5. Airline Credit Cards & TSA PreCheck
If you know you will be traveling across multiple states throughout your doctoral program, and you are good with credit cards generally speaking, invest in an airline credit card and rewards program based on where you are flying out the most. Before you choose one, be sure and check with your university as well because they typically have specific airlines (and rental cars) they prefer. Be sure to also book with your airlines member number through the university system (or if you book online) to earn points regardless of whether you or the university is paying. The “person” flying gets the points! These points can be used to redeem for flights and if you use the credit card to book you get bonus points. Plus you get perks like free bags to check on the flight, free wifi on the plane, and so on depending on the airline.
Note: Also be sure to get TSA precheck! I went from getting to airports 3 hours in advance for a flight to 1 hour to bypass the lines leaving more time for conference sessions or fun activities on the way home. No taking shoes off or getting everything out of your bag. Just walk on through the precheck line just like the flight attendants and pilots. TSA Precheck is around $85 and last 5 years and has been worth every penny!
6. CityPasses are your friend.
If you do mix work with pleasure, be sure to grab a CityPass if one is available. Most conferences are in major cities and all have a CityPass, GoPass, or something similar. These passes get you access to 20-30 different attractions for one price which is usually 50-60% entrance rate plus you get to skip lines and go straight in which helps if you are on a time crunch. So far I have used CityPasses for Chicago, Dallas, and Denver and it was worth every penny! In New Orleans they have what is called the GoPass which is very similar and gives you full access to 22 different attractions while you travel for a flat rate that averages around $40-$120 depending on the number of days you plan on staying. Each attraction is normally around $20-30 each so if you are planning to sight see it is a must!

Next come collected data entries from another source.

(* ===== verification/Cstring.v ===== *)
(** * C strings and the library functions on them

    A [char *] is modelled by the bytes it may read: the list of bytes from the
    place the pointer points to, up to the end of the object it points into.
    Advancing the pointer drops bytes from the front, reading at the end of the
    object is [Undef].  A NUL-terminated string is such a list with a zero in
    it; [cstr] builds one from a Rocq string.  Characters are their unsigned
    values (0..255), and the [<ctype.h>] classes are those of the C locale, where
    no byte of 128 or more belongs to any class.

    The [<string.h>], [<ctype.h>] and [<stdlib.h>] functions defined here are the
    ones the modelled sources call. *)

From Stdlib Require Import ZArith Lia Ascii String.
From stdpp Require Import base tactics list numbers.
From S2P Require Import Prelude.

Local Open Scope Z_scope.

(** ** Literals *)

Definition chr (a : ascii) : Z := Z.of_N (N_of_ascii a).

Fixpoint zs (s : string) : list Z :=
  match s with EmptyString => [] | String a s => chr a :: zs s end.

(** The NUL-terminated string of a literal. *)
Definition cstr (s : string) : list Z := zs s ++ [0].

(** ** Reading through a pointer *)

(** [*p] *)
Definition rd (p : list Z) : outcome Z := or_undef (head p).

(** [p[i]] *)
Definition rdn (p : list Z) (i : Z) : outcome Z := or_undef (p @@ i).

(** ** <ctype.h> in the C locale *)

Definition between (a b c : Z) : bool := (a <=? c) && (c <=? b).

Definition isdigit (c : Z) : bool := between 48 57 c.
Definition isupper (c : Z) : bool := between 65 90 c.
Definition islower (c : Z) : bool := between 97 122 c.
Definition isalpha (c : Z) : bool := isupper c || islower c.
Definition isalnum (c : Z) : bool := isalpha c || isdigit c.
Definition isxdigit (c : Z) : bool := isdigit c || between 65 70 c || between 97 102 c.
Definition isspace (c : Z) : bool := (c =? 32) || between 9 13 c.
Definition iscntrl (c : Z) : bool := between 0 31 c || (c =? 127).
Definition isprint (c : Z) : bool := between 32 126 c.
Definition isascii (c : Z) : bool := between 0 127 c.
Definition toupper (c : Z) : Z := if islower c then c - 32 else c.
Definition tolower (c : Z) : Z := if isupper c then c + 32 else c.

(** ** <string.h> *)

Fixpoint strlen (s : list Z) : outcome Z :=
  match s with
  | [] => Undef
  | c :: s => if c =? 0 then Ret 0 else n ← strlen s; Ret (1 + n)
  end.

(** [strncmp] and [strncasecmp] compare at most [n] characters after mapping
    them with [f]; only the sign of the result is meaningful. *)
Fixpoint strncmp_by (f : Z -> Z) (s t : list Z) (n : nat) : outcome Z :=
  match n with
  | O => Ret 0
  | S n =>
    c ← rd s; d ← rd t;
    if f c =? f d then
      (if c =? 0 then Ret 0
       else match s, t with
            | _ :: s, _ :: t => strncmp_by f s t n
            | _, _ => Undef
            end)
    else Ret (if f c <? f d then -1 else 1)
  end.

Definition strncmp (s t : list Z) (n : Z) : outcome Z := strncmp_by id s t (Z.to_nat n).
Definition strncasecmp (s t : list Z) (n : Z) : outcome Z := strncmp_by tolower s t (Z.to_nat n).

(** ** <stdlib.h>: strtol and its relatives *)

(** The value of a digit or letter as a radix digit, 99 for anything else. *)
Definition radix_digit (c : Z) : Z :=
  if isdigit c then c - 48
  else if isupper c then c - 55
  else if islower c then c - 87
  else 99.

Fixpoint skip_space (s : list Z) : outcome (list Z) :=
  match s with
  | [] => Undef
  | c :: s' => if isspace c then skip_space s' else Ret s
  end.

(** The longest run of digits below [base]: its value, its length, the rest. *)
Fixpoint radix_run (base acc n : Z) (s : list Z) : outcome (Z * Z * list Z) :=
  match s with
  | [] => Undef
  | c :: s' =>
    if radix_digit c <? base then radix_run base (acc * base + radix_digit c) (n + 1) s'
    else Ret (acc, n, s)
  end.

(** The optional sign. *)
Definition strto_sign (s : list Z) : bool * list Z :=
  match s with
  | c :: s' => if c =? chr "-" then (true, s') else if c =? chr "+" then (false, s') else (false, s)
  | [] => (false, s)
  end.

(** The optional [0x] prefix of base 16 (taken only when a hex digit follows it)
    and the base that base 0 stands for. *)
Definition strto_prefix (base : Z) (s : list Z) : Z * list Z :=
  match s with
  | c0 :: c1 :: ((c2 :: _) as s2) =>
    if ((base =? 0) || (base =? 16)) && (c0 =? 48) && (tolower c1 =? 120) && isxdigit c2
    then (16, s2)
    else if base =? 0 then (if c0 =? 48 then 8 else 10, s) else (base, s)
  | c0 :: _ => if base =? 0 then (if c0 =? 48 then 8 else 10, s) else (base, s)
  | [] => (base, s)
  end.

(** The mathematical integer at the start of [s] and the rest of the string;
    [None] when no conversion can be performed. *)
Definition strto_scan (s : list Z) (base : Z) : outcome (option (Z * list Z)) :=
  s1 ← skip_space s;
  let '(neg, s2) := strto_sign s1 in
  let '(b, s3) := strto_prefix base s2 in
  '(v, n, rest) ← radix_run b 0 0 s3;
  if n =? 0 then Ret None else Ret (Some (if neg : bool then - v else v, rest)).

(** [strtol]/[strtoll] with a result type of [w] bits: value, end pointer and
    whether [errno] was set to [ERANGE]. *)
Definition strto_signed (w : Z) (s : list Z) (base : Z) : outcome (Z * list Z * bool) :=
  r ← strto_scan s base;
  match r with
  | None => Ret (0, s, false)
  | Some (v, rest) =>
    if 2 ^ (w - 1) - 1 <? v then Ret (2 ^ (w - 1) - 1, rest, true)
    else if v <? - 2 ^ (w - 1) then Ret (- 2 ^ (w - 1), rest, true)
    else Ret (v, rest, false)
  end.

(** [strtoul]/[strtoull]: a minus sign negates in the unsigned type. *)
Definition strto_unsigned (w : Z) (s : list Z) (base : Z) : outcome (Z * list Z * bool) :=
  r ← strto_scan s base;
  match r with
  | None => Ret (0, s, false)
  | Some (v, rest) =>
    if 2 ^ w - 1 <? Z.abs v then Ret (2 ^ w - 1, rest, true)
    else Ret (uN w v, rest, false)
  end.

Definition strtol `{Arch} := strto_signed (8 * ptr_bytes).
Definition strtoll := strto_signed 64.
Definition strtoull := strto_unsigned 64.

(** ** Printing: the [%lu]/[%llu] conversions of printf *)

Fixpoint decimal_loop (fuel : nat) (v : Z) (acc : list Z) : list Z :=
  match fuel with
  | O => acc
  | S fuel => if v <? 10 then 48 + v :: acc else decimal_loop fuel (v / 10) (48 + v mod 10 :: acc)
  end.

(** Twenty digits are enough for any 64-bit value. *)
Definition decimal (v : Z) : list Z := decimal_loop 20 v [].

(** ** Lemmas *)

(** Strings without a NUL, and lists of byte values. *)
Definition no_nul (s : list Z) : Prop := Forall (fun c => c <> 0) s.
Definition bytes (s : list Z) : Prop := Forall is_byte s.

(** Deciding a property of every byte by computation. *)
Lemma all_bytes_dec (P : Z -> bool) :
  forallb P (seqZ 0 256) = true -> forall c, is_byte c -> P c = true.
Proof.
  intros Hall c Hc. rewrite forallb_forall in Hall. apply Hall.
  apply list_elem_of_In, elem_of_seqZ. unfold is_byte in Hc. lia.
Qed.

Lemma strlen_nul s rest : no_nul s -> strlen (s ++ 0 :: rest) = Ret (zlen s).
Proof.
  induction 1 as [|c s Hc _ IH]; [done|]. simpl.
  destruct (Z.eqb_spec c 0); [done|]. rewrite IH. simpl. by rewrite zlen_cons.
Qed.

Lemma rd_cons c s : rd (c :: s) = Ret c.
Proof. done. Qed.

Lemma no_nul_app s t : no_nul (s ++ t) <-> no_nul s /\ no_nul t.
Proof. apply Forall_app. Qed.

#[export] Hint Rewrite rd_cons : serval.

7. Poster Printing Coupons
I you are presenting research posters, which is common for doctoral students at conferences, be sure to use FedEx’s monthly coupon code that can get around 20% off (around $30-40 off) research printing poster services. I also used Honey Google Chrome Extensions to automatically apply multiple coupon codes to ensure that I am getting the best deal. There are lots of similar options such as pouch that do similar promo code comparisons. Poster printing can get expensive and can range from about $200-$500 per year if not more depending on how many conferences you are attending. Also be sure check with your university to see if there is any free or discounted places to print your research poster.